[RECORDS TO PROCESS Boundary: Start]
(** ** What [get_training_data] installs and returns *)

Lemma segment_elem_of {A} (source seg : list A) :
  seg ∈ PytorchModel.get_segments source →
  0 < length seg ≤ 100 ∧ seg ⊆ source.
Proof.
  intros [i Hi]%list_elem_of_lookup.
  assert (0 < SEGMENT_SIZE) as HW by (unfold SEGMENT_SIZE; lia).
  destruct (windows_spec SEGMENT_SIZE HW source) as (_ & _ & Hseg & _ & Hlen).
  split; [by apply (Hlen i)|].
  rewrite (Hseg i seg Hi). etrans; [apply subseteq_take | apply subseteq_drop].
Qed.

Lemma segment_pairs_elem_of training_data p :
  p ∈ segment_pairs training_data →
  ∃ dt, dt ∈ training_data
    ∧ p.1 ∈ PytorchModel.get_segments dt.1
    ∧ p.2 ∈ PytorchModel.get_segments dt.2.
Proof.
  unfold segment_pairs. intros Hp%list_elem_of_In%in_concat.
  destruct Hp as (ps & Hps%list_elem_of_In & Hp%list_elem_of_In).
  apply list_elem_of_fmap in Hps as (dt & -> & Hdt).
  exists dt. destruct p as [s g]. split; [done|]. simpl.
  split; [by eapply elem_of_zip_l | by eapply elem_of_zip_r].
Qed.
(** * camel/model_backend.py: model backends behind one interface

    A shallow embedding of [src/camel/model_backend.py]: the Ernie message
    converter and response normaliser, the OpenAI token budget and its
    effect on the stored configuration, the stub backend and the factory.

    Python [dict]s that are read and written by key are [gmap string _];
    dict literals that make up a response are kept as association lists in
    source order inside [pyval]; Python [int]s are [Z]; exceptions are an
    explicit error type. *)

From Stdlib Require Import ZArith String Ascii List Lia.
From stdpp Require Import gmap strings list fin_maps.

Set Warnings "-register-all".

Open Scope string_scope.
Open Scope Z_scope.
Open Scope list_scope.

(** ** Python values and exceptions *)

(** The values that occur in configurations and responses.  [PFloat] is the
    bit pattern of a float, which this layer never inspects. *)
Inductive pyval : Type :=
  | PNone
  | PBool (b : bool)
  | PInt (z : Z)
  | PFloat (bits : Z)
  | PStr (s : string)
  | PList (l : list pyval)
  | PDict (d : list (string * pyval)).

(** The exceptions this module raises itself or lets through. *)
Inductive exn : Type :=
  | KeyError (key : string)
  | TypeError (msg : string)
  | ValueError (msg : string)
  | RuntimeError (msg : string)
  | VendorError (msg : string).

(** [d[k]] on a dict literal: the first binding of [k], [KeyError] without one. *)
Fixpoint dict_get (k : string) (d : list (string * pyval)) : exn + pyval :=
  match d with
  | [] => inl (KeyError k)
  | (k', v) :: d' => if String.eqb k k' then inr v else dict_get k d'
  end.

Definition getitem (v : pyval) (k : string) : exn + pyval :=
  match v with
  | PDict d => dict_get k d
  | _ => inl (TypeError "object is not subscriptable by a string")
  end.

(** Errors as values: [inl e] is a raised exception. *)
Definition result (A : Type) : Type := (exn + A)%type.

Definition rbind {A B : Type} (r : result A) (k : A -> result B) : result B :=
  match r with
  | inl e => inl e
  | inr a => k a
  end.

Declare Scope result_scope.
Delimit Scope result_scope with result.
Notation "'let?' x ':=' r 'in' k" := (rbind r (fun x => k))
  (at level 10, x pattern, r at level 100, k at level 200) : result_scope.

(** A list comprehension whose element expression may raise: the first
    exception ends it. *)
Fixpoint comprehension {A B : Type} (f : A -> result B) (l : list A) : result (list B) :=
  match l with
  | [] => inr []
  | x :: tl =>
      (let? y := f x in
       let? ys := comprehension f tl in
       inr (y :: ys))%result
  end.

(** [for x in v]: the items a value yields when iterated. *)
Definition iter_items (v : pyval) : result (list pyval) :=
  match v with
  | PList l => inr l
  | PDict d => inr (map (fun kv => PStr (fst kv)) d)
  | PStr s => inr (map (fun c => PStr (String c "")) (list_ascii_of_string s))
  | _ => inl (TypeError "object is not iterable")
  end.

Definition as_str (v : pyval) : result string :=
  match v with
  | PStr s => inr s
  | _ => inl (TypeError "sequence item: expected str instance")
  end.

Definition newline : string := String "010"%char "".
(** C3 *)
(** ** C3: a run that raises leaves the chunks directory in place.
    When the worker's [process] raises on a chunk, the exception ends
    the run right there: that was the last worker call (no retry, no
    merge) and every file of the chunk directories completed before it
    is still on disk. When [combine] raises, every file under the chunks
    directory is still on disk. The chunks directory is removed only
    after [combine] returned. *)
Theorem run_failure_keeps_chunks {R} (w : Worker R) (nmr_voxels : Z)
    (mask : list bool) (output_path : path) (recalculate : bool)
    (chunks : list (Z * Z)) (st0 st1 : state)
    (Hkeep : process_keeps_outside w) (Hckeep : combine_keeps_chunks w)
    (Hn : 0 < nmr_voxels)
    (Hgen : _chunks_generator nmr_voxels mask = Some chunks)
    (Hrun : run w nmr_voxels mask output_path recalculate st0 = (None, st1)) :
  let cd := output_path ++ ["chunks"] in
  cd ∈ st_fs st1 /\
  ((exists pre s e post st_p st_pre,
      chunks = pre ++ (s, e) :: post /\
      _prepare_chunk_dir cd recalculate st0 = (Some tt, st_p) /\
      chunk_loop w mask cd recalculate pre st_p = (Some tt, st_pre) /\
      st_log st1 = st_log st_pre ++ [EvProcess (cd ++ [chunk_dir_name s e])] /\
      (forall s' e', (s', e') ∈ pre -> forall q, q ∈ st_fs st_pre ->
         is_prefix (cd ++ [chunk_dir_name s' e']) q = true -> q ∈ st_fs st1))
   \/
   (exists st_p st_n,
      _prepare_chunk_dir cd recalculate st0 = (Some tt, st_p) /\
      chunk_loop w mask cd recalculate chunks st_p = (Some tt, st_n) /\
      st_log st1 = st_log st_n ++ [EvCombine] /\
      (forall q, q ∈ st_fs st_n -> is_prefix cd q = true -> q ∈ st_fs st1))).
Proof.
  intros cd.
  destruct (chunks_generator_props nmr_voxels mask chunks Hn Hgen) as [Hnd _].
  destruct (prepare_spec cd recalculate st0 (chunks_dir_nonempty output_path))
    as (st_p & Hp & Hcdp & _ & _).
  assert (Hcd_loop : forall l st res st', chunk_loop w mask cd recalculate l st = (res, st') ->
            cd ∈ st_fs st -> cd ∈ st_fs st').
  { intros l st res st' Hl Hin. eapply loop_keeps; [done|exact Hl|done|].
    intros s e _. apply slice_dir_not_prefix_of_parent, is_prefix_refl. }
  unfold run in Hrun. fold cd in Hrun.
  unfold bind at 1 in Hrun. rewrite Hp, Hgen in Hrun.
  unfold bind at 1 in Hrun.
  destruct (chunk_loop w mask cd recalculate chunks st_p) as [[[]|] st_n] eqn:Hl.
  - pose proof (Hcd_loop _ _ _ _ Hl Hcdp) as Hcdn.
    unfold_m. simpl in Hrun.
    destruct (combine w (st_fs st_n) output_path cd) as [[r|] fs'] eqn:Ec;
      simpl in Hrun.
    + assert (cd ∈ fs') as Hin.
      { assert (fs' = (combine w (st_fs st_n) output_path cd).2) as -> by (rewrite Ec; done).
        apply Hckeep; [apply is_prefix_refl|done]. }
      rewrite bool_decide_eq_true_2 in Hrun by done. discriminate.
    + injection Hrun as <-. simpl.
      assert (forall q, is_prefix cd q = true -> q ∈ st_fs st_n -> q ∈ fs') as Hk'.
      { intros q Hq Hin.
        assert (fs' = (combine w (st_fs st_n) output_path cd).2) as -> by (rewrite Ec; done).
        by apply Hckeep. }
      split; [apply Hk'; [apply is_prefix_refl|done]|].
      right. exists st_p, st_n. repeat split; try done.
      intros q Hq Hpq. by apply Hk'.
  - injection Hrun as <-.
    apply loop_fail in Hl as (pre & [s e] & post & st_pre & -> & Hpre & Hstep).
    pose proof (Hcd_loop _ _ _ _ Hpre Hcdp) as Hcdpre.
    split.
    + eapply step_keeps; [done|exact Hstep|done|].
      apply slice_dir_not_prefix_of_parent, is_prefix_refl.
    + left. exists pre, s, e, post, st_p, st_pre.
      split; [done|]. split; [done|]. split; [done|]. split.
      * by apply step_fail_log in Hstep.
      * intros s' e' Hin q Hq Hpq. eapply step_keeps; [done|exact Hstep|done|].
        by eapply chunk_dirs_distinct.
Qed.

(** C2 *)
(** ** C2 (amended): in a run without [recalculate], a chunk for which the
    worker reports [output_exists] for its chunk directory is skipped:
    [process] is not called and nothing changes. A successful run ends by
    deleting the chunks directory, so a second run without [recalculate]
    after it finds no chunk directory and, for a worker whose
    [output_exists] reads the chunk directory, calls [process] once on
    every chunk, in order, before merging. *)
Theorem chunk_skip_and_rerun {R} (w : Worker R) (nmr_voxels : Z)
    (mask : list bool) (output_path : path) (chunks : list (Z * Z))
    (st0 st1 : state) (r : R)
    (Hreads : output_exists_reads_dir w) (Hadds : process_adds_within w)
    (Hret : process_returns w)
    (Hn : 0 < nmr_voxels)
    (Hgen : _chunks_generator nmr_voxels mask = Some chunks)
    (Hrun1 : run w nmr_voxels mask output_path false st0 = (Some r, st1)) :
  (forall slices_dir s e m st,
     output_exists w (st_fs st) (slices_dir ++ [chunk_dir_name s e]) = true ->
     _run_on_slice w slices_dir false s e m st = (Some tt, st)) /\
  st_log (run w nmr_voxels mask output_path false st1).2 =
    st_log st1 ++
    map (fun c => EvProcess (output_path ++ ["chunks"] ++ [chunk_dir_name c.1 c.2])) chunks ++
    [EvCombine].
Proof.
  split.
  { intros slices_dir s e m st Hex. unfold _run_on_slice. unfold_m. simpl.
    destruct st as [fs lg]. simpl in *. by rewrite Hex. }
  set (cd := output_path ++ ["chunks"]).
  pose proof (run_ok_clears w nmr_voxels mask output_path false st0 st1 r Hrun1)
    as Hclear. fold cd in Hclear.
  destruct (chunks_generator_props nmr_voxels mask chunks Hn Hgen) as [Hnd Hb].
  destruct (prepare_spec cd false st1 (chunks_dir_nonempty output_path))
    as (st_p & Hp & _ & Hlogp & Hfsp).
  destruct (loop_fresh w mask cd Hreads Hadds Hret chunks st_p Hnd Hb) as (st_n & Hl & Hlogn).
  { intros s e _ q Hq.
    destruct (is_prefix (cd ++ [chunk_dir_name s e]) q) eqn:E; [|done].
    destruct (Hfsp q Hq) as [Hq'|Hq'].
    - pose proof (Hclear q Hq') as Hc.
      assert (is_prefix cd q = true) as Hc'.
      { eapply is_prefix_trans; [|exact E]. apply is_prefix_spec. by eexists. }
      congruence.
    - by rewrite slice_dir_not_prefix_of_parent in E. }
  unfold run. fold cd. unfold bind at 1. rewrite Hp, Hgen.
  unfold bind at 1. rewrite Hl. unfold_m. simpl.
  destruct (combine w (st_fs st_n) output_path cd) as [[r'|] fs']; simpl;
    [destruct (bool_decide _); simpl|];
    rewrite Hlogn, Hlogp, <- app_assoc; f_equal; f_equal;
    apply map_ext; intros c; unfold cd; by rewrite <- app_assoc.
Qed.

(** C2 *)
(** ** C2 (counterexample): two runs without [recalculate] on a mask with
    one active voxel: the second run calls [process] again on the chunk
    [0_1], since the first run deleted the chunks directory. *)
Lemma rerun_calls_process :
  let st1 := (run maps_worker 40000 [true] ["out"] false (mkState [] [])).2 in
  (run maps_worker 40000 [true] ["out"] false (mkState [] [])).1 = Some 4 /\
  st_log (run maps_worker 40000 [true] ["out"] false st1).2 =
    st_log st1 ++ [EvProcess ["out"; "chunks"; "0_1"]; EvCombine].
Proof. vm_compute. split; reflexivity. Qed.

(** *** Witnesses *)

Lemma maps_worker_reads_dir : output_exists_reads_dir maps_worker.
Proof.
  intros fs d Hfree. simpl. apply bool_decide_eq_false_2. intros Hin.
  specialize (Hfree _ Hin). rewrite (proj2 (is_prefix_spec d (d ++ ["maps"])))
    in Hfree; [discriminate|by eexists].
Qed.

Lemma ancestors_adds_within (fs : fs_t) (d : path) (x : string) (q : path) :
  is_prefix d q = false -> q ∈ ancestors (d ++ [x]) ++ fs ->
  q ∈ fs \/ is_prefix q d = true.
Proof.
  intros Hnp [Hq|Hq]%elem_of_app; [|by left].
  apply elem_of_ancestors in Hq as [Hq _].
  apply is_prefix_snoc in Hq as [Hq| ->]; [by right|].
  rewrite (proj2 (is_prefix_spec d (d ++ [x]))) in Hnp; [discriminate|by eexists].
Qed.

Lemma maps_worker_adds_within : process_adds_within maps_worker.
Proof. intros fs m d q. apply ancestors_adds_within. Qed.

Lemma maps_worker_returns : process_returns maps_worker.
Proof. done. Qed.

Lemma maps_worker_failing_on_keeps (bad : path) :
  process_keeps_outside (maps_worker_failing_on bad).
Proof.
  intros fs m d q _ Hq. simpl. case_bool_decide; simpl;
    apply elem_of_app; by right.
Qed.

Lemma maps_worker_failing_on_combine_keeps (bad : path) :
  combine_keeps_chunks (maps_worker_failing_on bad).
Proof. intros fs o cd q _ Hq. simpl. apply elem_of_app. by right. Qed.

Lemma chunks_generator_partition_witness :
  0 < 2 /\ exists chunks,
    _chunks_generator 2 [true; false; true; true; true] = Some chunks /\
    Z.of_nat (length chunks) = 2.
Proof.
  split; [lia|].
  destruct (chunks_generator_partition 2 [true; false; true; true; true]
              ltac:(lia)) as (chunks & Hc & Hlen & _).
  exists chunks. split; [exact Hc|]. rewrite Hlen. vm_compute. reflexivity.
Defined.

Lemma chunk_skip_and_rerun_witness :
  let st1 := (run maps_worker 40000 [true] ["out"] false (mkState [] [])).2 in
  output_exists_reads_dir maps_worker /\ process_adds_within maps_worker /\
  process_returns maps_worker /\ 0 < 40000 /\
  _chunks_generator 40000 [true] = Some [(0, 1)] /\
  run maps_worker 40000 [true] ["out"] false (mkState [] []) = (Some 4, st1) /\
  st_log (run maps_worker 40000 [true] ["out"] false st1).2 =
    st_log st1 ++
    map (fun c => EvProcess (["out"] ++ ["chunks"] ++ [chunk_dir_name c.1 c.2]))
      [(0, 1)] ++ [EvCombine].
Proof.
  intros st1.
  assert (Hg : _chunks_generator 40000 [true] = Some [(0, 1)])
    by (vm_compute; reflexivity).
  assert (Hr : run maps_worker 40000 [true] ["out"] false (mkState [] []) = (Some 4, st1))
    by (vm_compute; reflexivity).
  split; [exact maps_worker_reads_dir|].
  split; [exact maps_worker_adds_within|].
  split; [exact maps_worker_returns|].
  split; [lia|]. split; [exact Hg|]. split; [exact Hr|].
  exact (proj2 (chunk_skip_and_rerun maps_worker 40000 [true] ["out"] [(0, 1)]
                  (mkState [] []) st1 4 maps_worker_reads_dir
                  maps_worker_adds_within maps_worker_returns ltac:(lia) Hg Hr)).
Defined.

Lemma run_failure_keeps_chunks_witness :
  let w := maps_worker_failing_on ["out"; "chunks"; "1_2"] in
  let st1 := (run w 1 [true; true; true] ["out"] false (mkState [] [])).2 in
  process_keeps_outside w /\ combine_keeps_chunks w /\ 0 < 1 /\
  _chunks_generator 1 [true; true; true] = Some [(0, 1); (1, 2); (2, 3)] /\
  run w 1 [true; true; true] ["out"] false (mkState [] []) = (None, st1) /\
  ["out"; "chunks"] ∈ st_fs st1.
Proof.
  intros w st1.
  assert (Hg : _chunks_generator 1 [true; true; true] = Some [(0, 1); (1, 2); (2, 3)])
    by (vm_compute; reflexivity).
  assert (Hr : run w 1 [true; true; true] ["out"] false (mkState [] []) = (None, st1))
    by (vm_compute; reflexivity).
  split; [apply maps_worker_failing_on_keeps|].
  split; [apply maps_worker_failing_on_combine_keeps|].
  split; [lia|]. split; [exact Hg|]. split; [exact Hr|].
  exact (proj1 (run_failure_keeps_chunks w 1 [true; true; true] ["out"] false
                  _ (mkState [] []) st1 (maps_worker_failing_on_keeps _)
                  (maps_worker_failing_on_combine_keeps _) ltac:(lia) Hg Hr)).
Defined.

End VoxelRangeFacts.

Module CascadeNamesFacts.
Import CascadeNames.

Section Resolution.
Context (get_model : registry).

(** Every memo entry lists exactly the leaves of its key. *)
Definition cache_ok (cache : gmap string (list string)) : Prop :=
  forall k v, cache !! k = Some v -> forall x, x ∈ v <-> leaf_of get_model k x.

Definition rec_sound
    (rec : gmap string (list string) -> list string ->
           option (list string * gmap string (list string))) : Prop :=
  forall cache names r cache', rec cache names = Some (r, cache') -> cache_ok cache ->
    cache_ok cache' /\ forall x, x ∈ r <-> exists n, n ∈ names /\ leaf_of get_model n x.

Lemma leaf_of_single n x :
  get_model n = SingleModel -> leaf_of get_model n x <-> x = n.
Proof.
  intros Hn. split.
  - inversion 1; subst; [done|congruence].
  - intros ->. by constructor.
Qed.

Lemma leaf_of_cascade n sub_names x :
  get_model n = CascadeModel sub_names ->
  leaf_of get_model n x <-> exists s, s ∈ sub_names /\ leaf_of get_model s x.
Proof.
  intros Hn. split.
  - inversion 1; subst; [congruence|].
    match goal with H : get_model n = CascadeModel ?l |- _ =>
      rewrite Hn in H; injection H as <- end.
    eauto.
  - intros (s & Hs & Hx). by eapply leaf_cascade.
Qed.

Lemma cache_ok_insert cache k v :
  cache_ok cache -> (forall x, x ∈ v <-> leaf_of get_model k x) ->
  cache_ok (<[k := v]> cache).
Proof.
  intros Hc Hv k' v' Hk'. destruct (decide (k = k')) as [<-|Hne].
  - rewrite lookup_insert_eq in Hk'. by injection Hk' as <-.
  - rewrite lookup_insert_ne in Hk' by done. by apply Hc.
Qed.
[RECORDS TO PROCESS Boundary: End]
[RECORDS TO PROCESS Boundary: Start]
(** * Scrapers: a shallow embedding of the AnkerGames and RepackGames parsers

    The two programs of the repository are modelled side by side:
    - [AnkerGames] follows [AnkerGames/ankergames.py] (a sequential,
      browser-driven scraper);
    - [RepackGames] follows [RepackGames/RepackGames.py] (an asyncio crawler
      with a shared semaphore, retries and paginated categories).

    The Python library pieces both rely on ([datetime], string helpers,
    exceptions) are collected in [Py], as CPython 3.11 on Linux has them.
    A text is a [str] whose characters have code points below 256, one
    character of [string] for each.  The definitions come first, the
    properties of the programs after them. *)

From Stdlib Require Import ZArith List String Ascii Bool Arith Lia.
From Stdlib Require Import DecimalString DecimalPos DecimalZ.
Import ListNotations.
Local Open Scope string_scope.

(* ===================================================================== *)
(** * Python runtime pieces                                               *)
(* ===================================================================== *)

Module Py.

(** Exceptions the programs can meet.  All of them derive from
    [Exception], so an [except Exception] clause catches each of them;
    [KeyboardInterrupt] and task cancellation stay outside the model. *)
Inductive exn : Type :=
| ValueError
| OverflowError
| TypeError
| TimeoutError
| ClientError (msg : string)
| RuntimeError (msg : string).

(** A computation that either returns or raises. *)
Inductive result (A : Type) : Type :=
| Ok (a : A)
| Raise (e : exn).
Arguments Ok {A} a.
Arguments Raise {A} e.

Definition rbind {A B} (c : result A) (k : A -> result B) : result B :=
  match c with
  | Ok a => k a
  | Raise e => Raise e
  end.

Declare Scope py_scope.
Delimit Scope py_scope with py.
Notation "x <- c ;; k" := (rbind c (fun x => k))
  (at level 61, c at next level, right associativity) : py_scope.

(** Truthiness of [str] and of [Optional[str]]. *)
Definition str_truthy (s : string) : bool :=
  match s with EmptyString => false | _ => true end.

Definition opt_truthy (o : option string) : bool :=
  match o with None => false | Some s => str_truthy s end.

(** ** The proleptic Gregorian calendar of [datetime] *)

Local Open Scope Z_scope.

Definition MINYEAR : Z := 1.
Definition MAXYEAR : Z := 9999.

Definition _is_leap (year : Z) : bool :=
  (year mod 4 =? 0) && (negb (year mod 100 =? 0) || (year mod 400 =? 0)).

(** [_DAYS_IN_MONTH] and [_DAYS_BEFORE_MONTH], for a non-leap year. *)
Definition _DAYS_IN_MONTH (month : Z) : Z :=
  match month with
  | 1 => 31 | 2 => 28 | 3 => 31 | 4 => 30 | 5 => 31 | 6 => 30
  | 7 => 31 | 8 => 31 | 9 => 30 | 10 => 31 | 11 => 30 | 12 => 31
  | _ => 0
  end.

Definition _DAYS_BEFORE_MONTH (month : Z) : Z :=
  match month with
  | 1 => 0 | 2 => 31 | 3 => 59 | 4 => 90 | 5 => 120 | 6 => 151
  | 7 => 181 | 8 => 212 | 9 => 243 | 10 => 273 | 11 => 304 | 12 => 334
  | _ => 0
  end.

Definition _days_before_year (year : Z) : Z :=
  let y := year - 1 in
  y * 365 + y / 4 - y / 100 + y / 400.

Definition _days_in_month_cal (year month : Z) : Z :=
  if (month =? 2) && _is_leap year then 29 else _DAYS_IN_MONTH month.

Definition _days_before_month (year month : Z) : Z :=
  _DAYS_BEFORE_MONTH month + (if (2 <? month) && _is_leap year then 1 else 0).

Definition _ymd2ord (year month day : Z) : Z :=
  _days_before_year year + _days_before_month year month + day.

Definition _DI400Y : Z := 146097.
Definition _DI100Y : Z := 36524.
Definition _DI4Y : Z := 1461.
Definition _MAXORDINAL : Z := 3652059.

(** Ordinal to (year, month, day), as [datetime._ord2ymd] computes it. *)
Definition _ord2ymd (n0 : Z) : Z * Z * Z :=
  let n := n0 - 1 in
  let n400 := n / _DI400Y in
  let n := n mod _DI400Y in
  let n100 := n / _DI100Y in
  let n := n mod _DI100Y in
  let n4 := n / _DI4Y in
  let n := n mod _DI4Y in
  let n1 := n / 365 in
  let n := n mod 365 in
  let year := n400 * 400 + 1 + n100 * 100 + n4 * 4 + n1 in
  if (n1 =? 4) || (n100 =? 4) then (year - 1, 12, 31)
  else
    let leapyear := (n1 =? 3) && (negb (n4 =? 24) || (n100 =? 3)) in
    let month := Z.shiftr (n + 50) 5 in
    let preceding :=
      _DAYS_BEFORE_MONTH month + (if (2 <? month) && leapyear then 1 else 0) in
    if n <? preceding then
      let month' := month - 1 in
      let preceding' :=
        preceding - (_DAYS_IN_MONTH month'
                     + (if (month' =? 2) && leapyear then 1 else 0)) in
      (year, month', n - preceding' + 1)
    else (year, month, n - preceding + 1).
[RECORDS TO PROCESS Boundary: End]
**WHAT YOU HAVE TO DO**
The string "Hlen" may appear in lines of the entries above. Say how many such lines there are, as a number only.

**EXERCISE ANSWER**
4